If we are to move forward, the rules and processes must be defined, not in the separatist manner using programs and files, but in association with the data to which they apply, using connections. This means that, like the brain, our computer database must be able to determine where and how information is stored without outside help (from program changes). In other words, it must be capable of defining its own structure and allow continual changing of the connections as it acquires new data. All of this is way beyond the capability of RDMBSs but not so difficult to implement if we create a universal data structure.

Applying the principle of connectionism to the building of computer systems can allow us to build systems with a speed and ease that is beyond the wildest dreams of those using separatism as their model. Connectionist systems can be changed dynamically whilst they are in use and so continually be kept up to date with the world of their users. Since connectionist systems are defined using the language and terminology of their users, the process is one to which users are already accustomed. Typing their business descriptions, definitions and rules into a connectionist system will be dramatically simpler to learn than the present separatist processes of system design and programming. As with the information stored in their brain, users will not need to understand the complexity of the structure of their world, since they can study and define it incrementally in small pieces and use the connections to move from one part of the definitions to another. Months of detailed planning and specifying become a thing of the past.

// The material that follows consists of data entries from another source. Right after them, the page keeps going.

(** The session, the calibration and the two documents of the repository
    hold what [generate_config] asks for, and the output file can be opened. *)
Definition inputs_ok (session : Session.t) (output_dir : Path) (w : World)
    (ci : ConfigInputs.t) : Prop :=
  liosam_config.select_lidar (Session.lidars_3d session) = Some (ConfigInputs.lidar ci)
  /\ head (Session.imus session) = Some (ConfigInputs.imu ci)
  /\ Session.get_calibration session "default.yaml" = Some (ConfigInputs.calib ci)
  /\ files w !! (ConfigInputs.calib ci) = Some (FCalib (Some (ConfigInputs.tree ci)))
  /\ TfTree.has_transform (ConfigInputs.tree ci) = true
  /\ TfTree.get_transform (ConfigInputs.tree ci)
       (Sensor.frame_id (ConfigInputs.lidar ci)) (Sensor.frame_id (ConfigInputs.imu ci))
     = Some (ConfigInputs.transform ci)
  /\ liosam_config.detect_vendor (Sensor.name (ConfigInputs.lidar ci))
     = Some (ConfigInputs.vendor ci)
  /\ files w !! (liosam_config.LIDAR_PRESET_PATH (env w))
     = Some (FYaml (VDict (ConfigInputs.presets ci)))
  /\ PyDict.get (ConfigInputs.vendor ci) (ConfigInputs.presets ci)
     = Some (VDict (ConfigInputs.preset ci))
  /\ PyDict.get "N_SCAN" (ConfigInputs.preset ci) = Some (ConfigInputs.n_scan ci)
  /\ PyDict.get "Horizon_SCAN" (ConfigInputs.preset ci)
     = Some (ConfigInputs.horizon_scan ci)
  /\ PyDict.get "sensor" (ConfigInputs.preset ci) = Some (ConfigInputs.sensor ci)
  /\ Sensor.cloud_topic (ConfigInputs.lidar ci) = Some (ConfigInputs.cloud_topic ci)
  /\ PyStr.truthy (ConfigInputs.cloud_topic ci) = true
  /\ Sensor.imu_topic (ConfigInputs.imu ci) = Some (ConfigInputs.imu_topic ci)
  /\ PyStr.truthy (ConfigInputs.imu_topic ci) = true
  /\ files w !! (liosam_config.BASE_CONFIG_PATH (env w))
     = Some (FYaml (VDict (ConfigInputs.base ci)))
  /\ PyDict.get "lio_sam" (ensure_lio_sam (ConfigInputs.base ci))
     = Some (VDict (ConfigInputs.lio_sam ci))
  /\ (config_artifact output_dir ∉ dirs w)
  /\ output_dir ∈ dirs w.
(** The references the invocations [subs] get when the first of them is
    given [n]: an invocation takes as many references as it has nodes. *)
Fixpoint child_refs (n : ref) (subs : list invocation) : list ref :=
  match subs with
  | [] => []
  | t :: subs' => n :: child_refs (n + size t) subs'
  end.

(** The tree an execution in which every call returned leaves in the store
    when its root is given the reference [n]. *)
Fixpoint label (n : ref) (t : invocation) : call_tree :=
  match t with
  | Invocation a kw subs o =>
      Node n a kw (result_of o)
        ((fix go (m : ref) (l : list invocation) : list call_tree :=
            match l with
            | [] => []
            | t' :: l' => label m t' :: go (m + size t') l'
            end) (S n) subs)
  end.

Fixpoint label_all (n : ref) (ts : list invocation) : list call_tree :=
  match ts with
  | [] => []
  | t :: ts' => label n t :: label_all (n + size t) ts'
  end.

(** The records of that tree, in the order of their creation. *)
Fixpoint records (n : ref) (p : option ref) (t : invocation)
  : list RecursiveCall :=
  match t with
  | Invocation a kw subs o =>
      {| caller := p; callees := child_refs (S n) subs; args := a;
         kwargs := kw; result := result_of o |}
      :: (fix go (m : ref) (l : list invocation) : list RecursiveCall :=
            match l with
            | [] => []
            | t' :: l' => records m (Some n) t' ++ go (m + size t') l'
            end) (S n) subs
  end.

Fixpoint records_all (n : ref) (p : option ref) (ts : list invocation)
  : list RecursiveCall :=
  match ts with
  | [] => []
  | t :: ts' => records n p t ++ records_all (n + size t) p ts'
  end.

Separatist methods produce static rigid solutions whilst the unstructured real-world problems of their users change dynamically. Static solutions are totally inappropriate for any business that is trying to get ahead or even to stay put. The effect of separatism is "*isolationism*". As John Donne (1571? - 1631) wrote in his ~Devotions~, "No man is an island, entire of it self".

I wrote the above many years ago in isolation (!!) in order to try and explain the connectionist system that I had built and then found that the concept of connectionism had been invented by Dr. Vannevar Bush in 1945. It may all seem very removed from the present day world of computing but it is an extremely simple concept. It can be implemented in about 6Mb of RPG code (any flavour will do) and the same code is used for both development and also for operation. One of the additional benefits of connectionism is that it ticks many important boxes - e.g. security, performance, scaleability, documentation, standards, object oriented, automatic re-use of definitions and code, contextual help, multi-lingual, etc. - and it allows sharing of definitions on different systems so that developers don't need to spend their time reinventing the wheel. Rather than having open source programs, we can have an open business model to which multiple users can contribute and which they can use.

Connectionism actually achieves much of what SOA attempts to do, because, unlike SOA, connectionism is a technology that can be implemented. If we.are to progress, we must stop using von Neumann's model for a purpose for which it was not invented - running a business.

Of course, my implementation of connectionism has not solved all the problems of the world. I have done it as a one man band, in isolation and I trained at IBM as a salesman, not as a techie. Anyone else might be able to do a better implementation of the concept of connectionism.